25 Comments
User's avatar
Jordan Schneider's avatar

Insane! Dylan, would you be up for talking about this/other china-adjacent chip topics on my podcast https://podcasts.apple.com/us/podcast/chinatalk/id1289062927?mt=2?

Dylan Patel's avatar

Sure. I reached out via DM.

Danny's avatar

China Talk has been indispensable since I started listening 2 years ago Jordan. Probably the greatest arch of events and information I’ll ever have the pleasure of learning in real time and I come from the Middle East! Keep it up, you’re doing great.

Jordan Schneider's avatar

aww thanks so much danny!

Dylan Patel's avatar

They rebranded from ARM to arm/Arm a while ago. See their website and recent presentations

Goldman's avatar

Doesn't matter. That's stupid and shouldn't be honored. Nobody should call Red Camera "RED" either. It's not an acronym. "ARM" IS an acronym.

Seb's avatar

... again part of the rebranding they moved away from the acronym (given they sell more than Advanced RISC Machines)

Seb's avatar

After their 2016 rebranding you will find it is not ARM but arm

Rhonda West's avatar

Thanks for your contribution. 🤦🏼‍♀️

Sam's avatar

Amusing point of view. They wanted to go in China and created a new Chinese company because they didn't know how to go about it them selves. Then they didn't like how Chinese do business and made a mess of it trying to FIX it. Now they are crying "mommy help" because it doesn't work like west thinks it should.

AKA mutant_dog's avatar

The investor, eyes wide open, has that expectation, that business will conducted fairly according to the laws of incorporation.
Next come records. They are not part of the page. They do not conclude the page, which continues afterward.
Record Group := mkGroup {
  m_Id : Z;
  m_memberSlots : list MemberSlot;
  m_invitees : gset Z;
  m_leaderGuid : Z;
  m_leaderName : string;
  m_leaderLastOnline : Z;
  m_mainTankGuid : Z;
  m_mainAssistantGuid : Z;
  m_groupType : GroupType;
  m_bgGroup : bool;
  m_targetIcons : list Z;
  m_lootMethod : LootMethod;
  m_lootThreshold : Z;
  m_looterGuid : Z;
  m_subGroupsCounts : option (list Z);
  m_groupTeam : Z;
  m_LFGAreaId : Z;
  m_isCrossfaction : bool
}.

(** Field updates of [Group]. *)
Definition set_m_Id x (r : Group) : Group :=
  {| m_Id := x; m_memberSlots := m_memberSlots r; m_invitees := m_invitees r;
     m_leaderGuid := m_leaderGuid r; m_leaderName := m_leaderName r;
     m_leaderLastOnline := m_leaderLastOnline r; m_mainTankGuid := m_mainTankGuid r;
     m_mainAssistantGuid := m_mainAssistantGuid r; m_groupType := m_groupType r;
     m_bgGroup := m_bgGroup r; m_targetIcons := m_targetIcons r; m_lootMethod := m_lootMethod r;
     m_lootThreshold := m_lootThreshold r; m_looterGuid := m_looterGuid r;
     m_subGroupsCounts := m_subGroupsCounts r; m_groupTeam := m_groupTeam r;
     m_LFGAreaId := m_LFGAreaId r; m_isCrossfaction := m_isCrossfaction r |}.
Definition set_m_memberSlots x (r : Group) : Group :=
  {| m_Id := m_Id r; m_memberSlots := x; m_invitees := m_invitees r;
     m_leaderGuid := m_leaderGuid r; m_leaderName := m_leaderName r;
     m_leaderLastOnline := m_leaderLastOnline r; m_mainTankGuid := m_mainTankGuid r;
     m_mainAssistantGuid := m_mainAssistantGuid r; m_groupType := m_groupType r;
     m_bgGroup := m_bgGroup r; m_targetIcons := m_targetIcons r; m_lootMethod := m_lootMethod r;
     m_lootThreshold := m_lootThreshold r; m_looterGuid := m_looterGuid r;
     m_subGroupsCounts := m_subGroupsCounts r; m_groupTeam := m_groupTeam r;
     m_LFGAreaId := m_LFGAreaId r; m_isCrossfaction := m_isCrossfaction r |}.
Definition set_m_invitees x (r : Group) : Group :=
  {| m_Id := m_Id r; m_memberSlots := m_memberSlots r; m_invitees := x;
     m_leaderGuid := m_leaderGuid r; m_leaderName := m_leaderName r;
     m_leaderLastOnline := m_leaderLastOnline r; m_mainTankGuid := m_mainTankGuid r;
     m_mainAssistantGuid := m_mainAssistantGuid r; m_groupType := m_groupType r;
     m_bgGroup := m_bgGroup r; m_targetIcons := m_targetIcons r; m_lootMethod := m_lootMethod r;
     m_lootThreshold := m_lootThreshold r; m_looterGuid := m_looterGuid r;
     m_subGroupsCounts := m_subGroupsCounts r; m_groupTeam := m_groupTeam r;
     m_LFGAreaId := m_LFGAreaId r; m_isCrossfaction := m_isCrossfaction r |}.
Definition set_m_leaderGuid x (r : Group) : Group :=
  {| m_Id := m_Id r; m_memberSlots := m_memberSlots r; m_invitees := m_invitees r;
     m_leaderGuid := x; m_leaderName := m_leaderName r;
     m_leaderLastOnline := m_leaderLastOnline r; m_mainTankGuid := m_mainTankGuid r;
     m_mainAssistantGuid := m_mainAssistantGuid r; m_groupType := m_groupType r;
     m_bgGroup := m_bgGroup r; m_targetIcons := m_targetIcons r; m_lootMethod := m_lootMethod r;
     m_lootThreshold := m_lootThreshold r; m_looterGuid := m_looterGuid r;
     m_subGroupsCounts := m_subGroupsCounts r; m_groupTeam := m_groupTeam r;
     m_LFGAreaId := m_LFGAreaId r; m_isCrossfaction := m_isCrossfaction r |}.
Definition set_m_leaderName x (r : Group) : Group :=
  {| m_Id := m_Id r; m_memberSlots := m_memberSlots r; m_invitees := m_invitees r;
     m_leaderGuid := m_leaderGuid r; m_leaderName := x;
     m_leaderLastOnline := m_leaderLastOnline r; m_mainTankGuid := m_mainTankGuid r;
     m_mainAssistantGuid := m_mainAssistantGuid r; m_groupType := m_groupType r;
     m_bgGroup := m_bgGroup r; m_targetIcons := m_targetIcons r; m_lootMethod := m_lootMethod r;
     m_lootThreshold := m_lootThreshold r; m_looterGuid := m_looterGuid r;
     m_subGroupsCounts := m_subGroupsCounts r; m_groupTeam := m_groupTeam r;
     m_LFGAreaId := m_LFGAreaId r; m_isCrossfaction := m_isCrossfaction r |}.
Definition set_m_leaderLastOnline x (r : Group) : Group :=
  {| m_Id := m_Id r; m_memberSlots := m_memberSlots r; m_invitees := m_invitees r;
     m_leaderGuid := m_leaderGuid r; m_leaderName := m_leaderName r; m_leaderLastOnline := x;
     m_mainTankGuid := m_mainTankGuid r; m_mainAssistantGuid := m_mainAssistantGuid r;
     m_groupType := m_groupType r; m_bgGroup := m_bgGroup r; m_targetIcons := m_targetIcons r;
     m_lootMethod := m_lootMethod r; m_lootThreshold := m_lootThreshold r;
     m_looterGuid := m_looterGuid r; m_subGroupsCounts := m_subGroupsCounts r;
     m_groupTeam := m_groupTeam r; m_LFGAreaId := m_LFGAreaId r;
     m_isCrossfaction := m_isCrossfaction r |}.
Definition set_m_mainTankGuid x (r : Group) : Group :=
  {| m_Id := m_Id r; m_memberSlots := m_memberSlots r; m_invitees := m_invitees r;
     m_leaderGuid := m_leaderGuid r; m_leaderName := m_leaderName r;
     m_leaderLastOnline := m_leaderLastOnline r; m_mainTankGuid := x;
     m_mainAssistantGuid := m_mainAssistantGuid r; m_groupType := m_groupType r;
     m_bgGroup := m_bgGroup r; m_targetIcons := m_targetIcons r; m_lootMethod := m_lootMethod r;
     m_lootThreshold := m_lootThreshold r; m_looterGuid := m_looterGuid r;
     m_subGroupsCounts := m_subGroupsCounts r; m_groupTeam := m_groupTeam r;
     m_LFGAreaId := m_LFGAreaId r; m_isCrossfaction := m_isCrossfaction r |}.
Definition set_m_mainAssistantGuid x (r : Group) : Group :=
  {| m_Id := m_Id r; m_memberSlots := m_memberSlots r; m_invitees := m_invitees r;
     m_leaderGuid := m_leaderGuid r; m_leaderName := m_leaderName r;
     m_leaderLastOnline := m_leaderLastOnline r; m_mainTankGuid := m_mainTankGuid r;
     m_mainAssistantGuid := x; m_groupType := m_groupType r; m_bgGroup := m_bgGroup r;
     m_targetIcons := m_targetIcons r; m_lootMethod := m_lootMethod r;
     m_lootThreshold := m_lootThreshold r; m_looterGuid := m_looterGuid r;
     m_subGroupsCounts := m_subGroupsCounts r; m_groupTeam := m_groupTeam r;
     m_LFGAreaId := m_LFGAreaId r; m_isCrossfaction := m_isCrossfaction r |}.
Definition set_m_groupType x (r : Group) : Group :=
  {| m_Id := m_Id r; m_memberSlots := m_memberSlots r; m_invitees := m_invitees r;
     m_leaderGuid := m_leaderGuid r; m_leaderName := m_leaderName r;
     m_leaderLastOnline := m_leaderLastOnline r; m_mainTankGuid := m_mainTankGuid r;
     m_mainAssistantGuid := m_mainAssistantGuid r; m_groupType := x; m_bgGroup := m_bgGroup r;
     m_targetIcons := m_targetIcons r; m_lootMethod := m_lootMethod r;
     m_lootThreshold := m_lootThreshold r; m_looterGuid := m_looterGuid r;
     m_subGroupsCounts := m_subGroupsCounts r; m_groupTeam := m_groupTeam r;
     m_LFGAreaId := m_LFGAreaId r; m_isCrossfaction := m_isCrossfaction r |}.
Definition set_m_bgGroup x (r : Group) : Group :=
  {| m_Id := m_Id r; m_memberSlots := m_memberSlots r; m_invitees := m_invitees r;
     m_leaderGuid := m_leaderGuid r; m_leaderName := m_leaderName r;
     m_leaderLastOnline := m_leaderLastOnline r; m_mainTankGuid := m_mainTankGuid r;
     m_mainAssistantGuid := m_mainAssistantGuid r; m_groupType := m_groupType r; m_bgGroup := x;
     m_targetIcons := m_targetIcons r; m_lootMethod := m_lootMethod r;
     m_lootThreshold := m_lootThreshold r; m_looterGuid := m_looterGuid r;
     m_subGroupsCounts := m_subGroupsCounts r; m_groupTeam := m_groupTeam r;
     m_LFGAreaId := m_LFGAreaId r; m_isCrossfaction := m_isCrossfaction r |}.
Definition set_m_targetIcons x (r : Group) : Group :=
  {| m_Id := m_Id r; m_memberSlots := m_memberSlots r; m_invitees := m_invitees r;
     m_leaderGuid := m_leaderGuid r; m_leaderName := m_leaderName r;
     m_leaderLastOnline := m_leaderLastOnline r; m_mainTankGuid := m_mainTankGuid r;
     m_mainAssistantGuid := m_mainAssistantGuid r; m_groupType := m_groupType r;
     m_bgGroup := m_bgGroup r; m_targetIcons := x; m_lootMethod := m_lootMethod r;
     m_lootThreshold := m_lootThreshold r; m_looterGuid := m_looterGuid r;
     m_subGroupsCounts := m_subGroupsCounts r; m_groupTeam := m_groupTeam r;
     m_LFGAreaId := m_LFGAreaId r; m_isCrossfaction := m_isCrossfaction r |}.
Definition set_m_lootMethod x (r : Group) : Group :=
  {| m_Id := m_Id r; m_memberSlots := m_memberSlots r; m_invitees := m_invitees r;
     m_leaderGuid := m_leaderGuid r; m_leaderName := m_leaderName r;
     m_leaderLastOnline := m_leaderLastOnline r; m_mainTankGuid := m_mainTankGuid r;
     m_mainAssistantGuid := m_mainAssistantGuid r; m_groupType := m_groupType r;
     m_bgGroup := m_bgGroup r; m_targetIcons := m_targetIcons r; m_lootMethod := x;
     m_lootThreshold := m_lootThreshold r; m_looterGuid := m_looterGuid r;
     m_subGroupsCounts := m_subGroupsCounts r; m_groupTeam := m_groupTeam r;
     m_LFGAreaId := m_LFGAreaId r; m_isCrossfaction := m_isCrossfaction r |}.
Definition set_m_lootThreshold x (r : Group) : Group :=
  {| m_Id := m_Id r; m_memberSlots := m_memberSlots r; m_invitees := m_invitees r;
     m_leaderGuid := m_leaderGuid r; m_leaderName := m_leaderName r;
     m_leaderLastOnline := m_leaderLastOnline r; m_mainTankGuid := m_mainTankGuid r;
     m_mainAssistantGuid := m_mainAssistantGuid r; m_groupType := m_groupType r;
     m_bgGroup := m_bgGroup r; m_targetIcons := m_targetIcons r; m_lootMethod := m_lootMethod r;
     m_lootThreshold := x; m_looterGuid := m_looterGuid r;
     m_subGroupsCounts := m_subGroupsCounts r; m_groupTeam := m_groupTeam r;
     m_LFGAreaId := m_LFGAreaId r; m_isCrossfaction := m_isCrossfaction r |}.
Definition set_m_looterGuid x (r : Group) : Group :=
  {| m_Id := m_Id r; m_memberSlots := m_memberSlots r; m_invitees := m_invitees r;
     m_leaderGuid := m_leaderGuid r; m_leaderName := m_leaderName r;
     m_leaderLastOnline := m_leaderLastOnline r; m_mainTankGuid := m_mainTankGuid r;
     m_mainAssistantGuid := m_mainAssistantGuid r; m_groupType := m_groupType r;
     m_bgGroup := m_bgGroup r; m_targetIcons := m_targetIcons r; m_lootMethod := m_lootMethod r;
     m_lootThreshold := m_lootThreshold r; m_looterGuid := x;
     m_subGroupsCounts := m_subGroupsCounts r; m_groupTeam := m_groupTeam r;
     m_LFGAreaId := m_LFGAreaId r; m_isCrossfaction := m_isCrossfaction r |}.
Definition set_m_subGroupsCounts x (r : Group) : Group :=
  {| m_Id := m_Id r; m_memberSlots := m_memberSlots r; m_invitees := m_invitees r;
     m_leaderGuid := m_leaderGuid r; m_leaderName := m_leaderName r;
     m_leaderLastOnline := m_leaderLastOnline r; m_mainTankGuid := m_mainTankGuid r;
     m_mainAssistantGuid := m_mainAssistantGuid r; m_groupType := m_groupType r;
     m_bgGroup := m_bgGroup r; m_targetIcons := m_targetIcons r; m_lootMethod := m_lootMethod r;
     m_lootThreshold := m_lootThreshold r; m_looterGuid := m_looterGuid r; m_subGroupsCounts := x;
     m_groupTeam := m_groupTeam r; m_LFGAreaId := m_LFGAreaId r;
     m_isCrossfaction := m_isCrossfaction r |}.
Definition set_m_groupTeam x (r : Group) : Group :=
  {| m_Id := m_Id r; m_memberSlots := m_memberSlots r; m_invitees := m_invitees r;
     m_leaderGuid := m_leaderGuid r; m_leaderName := m_leaderName r;
     m_leaderLastOnline := m_leaderLastOnline r; m_mainTankGuid := m_mainTankGuid r;
     m_mainAssistantGuid := m_mainAssistantGuid r; m_groupType := m_groupType r;
     m_bgGroup := m_bgGroup r; m_targetIcons := m_targetIcons r; m_lootMethod := m_lootMethod r;
     m_lootThreshold := m_lootThreshold r; m_looterGuid := m_looterGuid r;
     m_subGroupsCounts := m_subGroupsCounts r; m_groupTeam := x; m_LFGAreaId := m_LFGAreaId r;
     m_isCrossfaction := m_isCrossfaction r |}.
Definition set_m_LFGAreaId x (r : Group) : Group :=
  {| m_Id := m_Id r; m_memberSlots := m_memberSlots r; m_invitees := m_invitees r;
     m_leaderGuid := m_leaderGuid r; m_leaderName := m_leaderName r;
     m_leaderLastOnline := m_leaderLastOnline r; m_mainTankGuid := m_mainTankGuid r;
     m_mainAssistantGuid := m_mainAssistantGuid r; m_groupType := m_groupType r;
     m_bgGroup := m_bgGroup r; m_targetIcons := m_targetIcons r; m_lootMethod := m_lootMethod r;
     m_lootThreshold := m_lootThreshold r; m_looterGuid := m_looterGuid r;
     m_subGroupsCounts := m_subGroupsCounts r; m_groupTeam := m_groupTeam r; m_LFGAreaId := x;
     m_isCrossfaction := m_isCrossfaction r |}.
Definition set_m_isCrossfaction x (r : Group) : Group :=
  {| m_Id := m_Id r; m_memberSlots := m_memberSlots r; m_invitees := m_invitees r;
     m_leaderGuid := m_leaderGuid r; m_leaderName := m_leaderName r;
     m_leaderLastOnline := m_leaderLastOnline r; m_mainTankGuid := m_mainTankGuid r;
     m_mainAssistantGuid := m_mainAssistantGuid r; m_groupType := m_groupType r;
     m_bgGroup := m_bgGroup r; m_targetIcons := m_targetIcons r; m_lootMethod := m_lootMethod r;
     m_lootThreshold := m_lootThreshold r; m_looterGuid := m_looterGuid r;
     m_subGroupsCounts := m_subGroupsCounts r; m_groupTeam := m_groupTeam r;
     m_LFGAreaId := m_LFGAreaId r; m_isCrossfaction := x |}.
Moshe derbarimdiger's avatar

What a story!

I wonder, is there anyway that ARM (softbank or nvidia) can block devices with chips from the new company to be sold in western world?

aer4af's avatar

No. Chinese suppliers are known to provide cheaper alternatives to western products at on-par quality, just in the case of Huawei, even surpassed the west from both costing and quality. So expect, this new chip supplier will do the same.

Red's avatar

That's not what he suggested. The US can ban them yes. Just like Huawei is banned. Remmember the CFO is still in canada under house arrest.

john sun's avatar

Fake news...the real is that Chinese owns 51% of the stake in ARM China, you know what it means

Chris Riches's avatar

ARM used to be a British company. How the hell our government permitted it to be sold to a Chinese organisation is one of the mysteries of modern life.

Chris Riches's avatar

ARM used to be a British company. How our government permitted it to go to China is one of the mysteries of life.

Godfree Roberts's avatar

Arm China, 安谋科技, is asserting their independence. It is the most publicized instance of a joint venture in China going rogue

Trading Places Research's avatar

I am obsessed with this story, and it’s another roadblock to the Nvidia deal.

Dylan Patel's avatar

Agree, but it's also a silver lining for approval. If Nvidia agrees to look the other way and gives them Neoverse server IP + Armv9 with no strings attached then maybe China allows it. I'm sure it would be a one time transfer, with the US banning future ones, but anything to get the deal done. For that reason, I think the EU will be the toughest part and why I only give it 1/4 chance of success.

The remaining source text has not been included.